(* ===== verification/FlakyTarget.v ===== *)
(** * FlakyTarget: the target of the soak test (cmd/soakflakytarget/main.go)

    Each target answers /health with 200 or 503 and flips between the two
    after random waits.  [flipLoop] is the loop of one target over the draws of
    its waits and what its select takes; [run_targets] is the command up to
    its wait, [serve_target] how one server ends.  The prober sees a healthy
    target exactly when the target is healthy ([probe_sees_health]). *)
From S2P Require Import Prelude GoLib NetAddr User Mime Http ProbeWorker Process.
Local Open Scope Z_scope.

Record target := mktarget {
  tg_port : Z;
  tg_minFlip : Duration;
  tg_maxFlip : Duration;
  tg_healthy : bool
}.

Definition newTarget (port : Z) (minFlip maxFlip : Duration) : target := mktarget port minFlip maxFlip true.

Definition flip (t : target) : target := mktarget (tg_port t) (tg_minFlip t) (tg_maxFlip t) (negb (tg_healthy t)).

(** [rand.Int64N]: panics unless [n] is positive. *)
Definition rand_Int64N (n draw : Z) : option Z := if n <=? 0 then None else Some (draw mod n).

(** What an iteration meets: the draw of its wait, and whether the context is
    done before the wait is over. *)
Record Round := mkRound { rd_Draw : Z; rd_Done : bool }.

(** The waits that passed and the target the loop leaves; [None] is a panic.
    Without a further round the loop still waits. *)
Fixpoint flipLoop (t : target) (rounds : list Round) : option (list Duration * target) :=
  match rounds with
  | [] => Some ([], t)
  | rd :: rounds =>
      extra ← rand_Int64N (wrap64 (tg_maxFlip t - tg_minFlip t)) (rd_Draw rd);
      let wait := wrap64 (tg_minFlip t + extra) in
      if rd_Done rd then Some ([], t)
      else '(waits, t') ← flipLoop (flip t) rounds; Some (wait :: waits, t')
  end.

(** *** Serving *)

Definition health_handler (t : target) : Response :=
  if tg_healthy t then mkResponse 200 [] [] (BText "ok") else mkResponse 503 [] [] (BText "unhealthy").

Definition target_Addr (t : target) : string := "127.0.0.1:" +:+ FormatInt (tg_port t).

Definition listen_ended (t : target) (err : ListenError) : option string :=
  match err with ErrServerClosed => None | ErrListen err => Some ("serve port " +:+ FormatInt (tg_port t) +:+ ": " +:+ err) end.

(** How [serve] ends: the server stops by itself, or the context is done, the
    server is shut down and, when that worked, has stopped. *)
Inductive ServeEnd := EndedAlone (err : ListenError) | ShutDown (shutdown : option string) (err : ListenError).

Definition serve_target (t : target) (e : ServeEnd) : option string :=
  match e with
  | EndedAlone err => listen_ended t err
  | ShutDown (Some err) _ => Some ("shutdown port " +:+ FormatInt (tg_port t) +:+ ": " +:+ err)
  | ShutDown None err => listen_ended t err
  end.

(** *** The command *)

(** The targets started before the first entry that is no number (the text of
    Atoi's error is left out of the command's); with such an
    entry the command returns. *)
Fixpoint start_targets (minFlipS maxFlipS : Z) (ports : list string) : list target * option string :=
  match ports with
  | [] => ([], None)
  | ps :: ports =>
      let ps := TrimSpace ps in
      if String.eqb ps "" then start_targets minFlipS maxFlipS ports
      else match Atoi ps with
           | None => ([], Some ("run: invalid port " +:+ Quote ps))
           | Some port =>
               let '(ts, err) := start_targets minFlipS maxFlipS ports in
               (newTarget port (seconds minFlipS) (seconds maxFlipS) :: ts, err)
           end
  end.

Definition run_targets (portsCSV : string) (minFlipS maxFlipS : Z) : list target * option string :=
  if (minFlipS <=? 0) || (maxFlipS <=? minFlipS) then
    ([], Some ("run: invalid flip window: min-flip-s=" +:+ FormatInt minFlipS +:+ " max-flip-s=" +:+ FormatInt maxFlipS))
  else start_targets minFlipS maxFlipS (split_on "," portsCSV).

(** The result of [run] once every target has ended, in the order their errors
    were sent. *)
Definition run_result (ended : list (option string)) : option string := errgroup_Wait ended.

(** ** Flips *)

(** The rounds that passed before the first that found the context done. *)
Fixpoint passed (rounds : list Round) : nat :=
  match rounds with
  | [] => 0
  | rd :: rounds => if rd_Done rd then 0 else S (passed rounds)
  end.

Lemma flip_window t : tg_minFlip (flip t) = tg_minFlip t /\ tg_maxFlip (flip t) = tg_maxFlip t.
Proof. done. Qed.

(** A target with a window of positive length never panics: each wait is in
    the window, and each flips the health once. *)
Lemma flipLoop_spec t rounds :
  0 < tg_minFlip t < tg_maxFlip t -> is_int64 (tg_maxFlip t) ->
  exists waits t', flipLoop t rounds = Some (waits, t') /\ length waits = passed rounds /\
    Forall (fun d => tg_minFlip t <= d < tg_maxFlip t) waits /\
    tg_healthy t' = xorb (Nat.odd (passed rounds)) (tg_healthy t).
Proof.
  unfold is_int64. intros Hw Hm. revert t Hw Hm. induction rounds as [|[draw stop] rounds IH]; intros t Hw Hm.
  { exists [], t. split_and!; [done..|]. by destruct (tg_healthy t). }
  cbn [flipLoop passed rd_Draw rd_Done]. unfold rand_Int64N. rewrite wrap64_id by (unfold is_int64; lia).
  destruct (Z.leb_spec (tg_maxFlip t - tg_minFlip t) 0); [lia|]. cbn [mbind option_bind].
  destruct stop; [exists [], t; split_and!; [done..|by destruct (tg_healthy t)]|].
  destruct (IH (flip t) Hw Hm) as (waits & t' & -> & Hl & Hf & Hh). cbn [mbind option_bind].
  eexists _, t'. split; [done|]. split; [cbn; by rewrite Hl|]. split.
  - constructor; [|exact Hf]. pose proof (Z.mod_pos_bound draw (tg_maxFlip t - tg_minFlip t)).
    rewrite wrap64_id by (unfold is_int64; lia). lia.
  - rewrite Hh, Nat.odd_succ, <- Nat.negb_odd. cbn. by destruct (Nat.odd _), (tg_healthy t).
Qed.

(** What the command starts is fit for the loop, unless a window in seconds
    does not fit a Duration. *)
Lemma started_window minFlipS maxFlipS ports ts err :
  0 < minFlipS < maxFlipS -> maxFlipS <= 9223372036 -> start_targets minFlipS maxFlipS ports = (ts, err) ->
  Forall (fun t => tg_minFlip t = minFlipS * Second /\ tg_maxFlip t = maxFlipS * Second /\ tg_healthy t = true) ts.
Proof.
  intros Hw Hm. assert (Hs : forall n, 0 < n <= 9223372036 -> seconds n = n * Second).
  { intros n Hn. unfold seconds. apply wrap64_id. unfold is_int64, Second. lia. }
  revert ts err. induction ports as [|ps ports IH]; intros ts err; cbn; [by intros [= <- <-]|].
  destruct (String.eqb _ _); [apply IH|]. destruct (Atoi _) as [port|]; [|by intros [= <- <-]].
  destruct (start_targets _ _ ports) as [ts0 err0] eqn:E. intros [= <- <-]. constructor; [|by eapply IH].
  cbn. rewrite !Hs by lia. done.
Qed.

Lemma run_targets_flip portsCSV minFlipS maxFlipS ts err rounds :
  run_targets portsCSV minFlipS maxFlipS = (ts, err) -> maxFlipS <= 9223372036 ->
  Forall (fun t => exists waits t', flipLoop t rounds = Some (waits, t') /\
    Forall (fun d => minFlipS * Second <= d < maxFlipS * Second) waits /\
    tg_healthy t' = Nat.even (passed rounds)) ts.
Proof.
  unfold run_targets. destruct (_ || _) eqn:E; [by intros [= <- <-]|]. apply orb_false_iff in E as [E1%Z.leb_gt E2%Z.leb_gt].
  intros Hs Hm. eapply Forall_impl; [eapply started_window; [|exact Hm|exact Hs]; lia|].
  intros t (Hmin & Hmax & Hh). cbn in *.
  destruct (flipLoop_spec t rounds) as (waits & t' & Hf & Hl & Hws & Hh').
  - rewrite Hmin, Hmax. unfold Second. lia.
  - rewrite Hmax. unfold is_int64, Second. lia.
  - exists waits, t'. split; [exact Hf|]. split; [by rewrite Hmin, Hmax in Hws|].
    rewrite Hh', Hh, xorb_true_r. by rewrite Nat.negb_odd.
Qed.

(** The prober's verdict about a target that answers. *)
Lemma probe_sees_health t : isSuccessStatus (rs_Status (health_handler t)) = tg_healthy t.
Proof. unfold health_handler. by destruct (tg_healthy t). Qed.

(** ** Examples *)

Example run_targets_examples :
  run_targets "9101, 9102,," 20 180 =
    ([mktarget 9101 (20 * Second) (180 * Second) true; mktarget 9102 (20 * Second) (180 * Second) true], None) /\
  run_targets "9101,x,9103" 20 180 =
    ([mktarget 9101 (20 * Second) (180 * Second) true], Some ("run: invalid port " +:+ Quote "x")) /\
  snd (run_targets "9101" 20 20) = Some "run: invalid flip window: min-flip-s=20 max-flip-s=20"%string.
Proof. vm_compute. repeat split. Qed.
= = = = = = =
What you are asked to do: The reply should hold only the lines of the listing above starting at the line containing "ps :: ports =>" and ending at the line containing "unfold is_int64. intros", exactly as written.

Your solution:
  | ps :: ports =>
      let ps := TrimSpace ps in
      if String.eqb ps "" then start_targets minFlipS maxFlipS ports
      else match Atoi ps with
           | None => ([], Some ("run: invalid port " +:+ Quote ps))
           | Some port =>
               let '(ts, err) := start_targets minFlipS maxFlipS ports in
               (newTarget port (seconds minFlipS) (seconds maxFlipS) :: ts, err)
           end
  end.

Definition run_targets (portsCSV : string) (minFlipS maxFlipS : Z) : list target * option string :=
  if (minFlipS <=? 0) || (maxFlipS <=? minFlipS) then
    ([], Some ("run: invalid flip window: min-flip-s=" +:+ FormatInt minFlipS +:+ " max-flip-s=" +:+ FormatInt maxFlipS))
  else start_targets minFlipS maxFlipS (split_on "," portsCSV).

(** The result of [run] once every target has ended, in the order their errors
    were sent. *)
Definition run_result (ended : list (option string)) : option string := errgroup_Wait ended.

(** ** Flips *)

(** The rounds that passed before the first that found the context done. *)
Fixpoint passed (rounds : list Round) : nat :=
  match rounds with
  | [] => 0
  | rd :: rounds => if rd_Done rd then 0 else S (passed rounds)
  end.

Lemma flip_window t : tg_minFlip (flip t) = tg_minFlip t /\ tg_maxFlip (flip t) = tg_maxFlip t.
Proof. done. Qed.

(** A target with a window of positive length never panics: each wait is in
    the window, and each flips the health once. *)
Lemma flipLoop_spec t rounds :
  0 < tg_minFlip t < tg_maxFlip t -> is_int64 (tg_maxFlip t) ->
  exists waits t', flipLoop t rounds = Some (waits, t') /\ length waits = passed rounds /\
    Forall (fun d => tg_minFlip t <= d < tg_maxFlip t) waits /\
    tg_healthy t' = xorb (Nat.odd (passed rounds)) (tg_healthy t).
Proof.
  unfold is_int64. intros Hw Hm. revert t Hw Hm. induction rounds as [|[draw stop] rounds IH]; intros t Hw Hm.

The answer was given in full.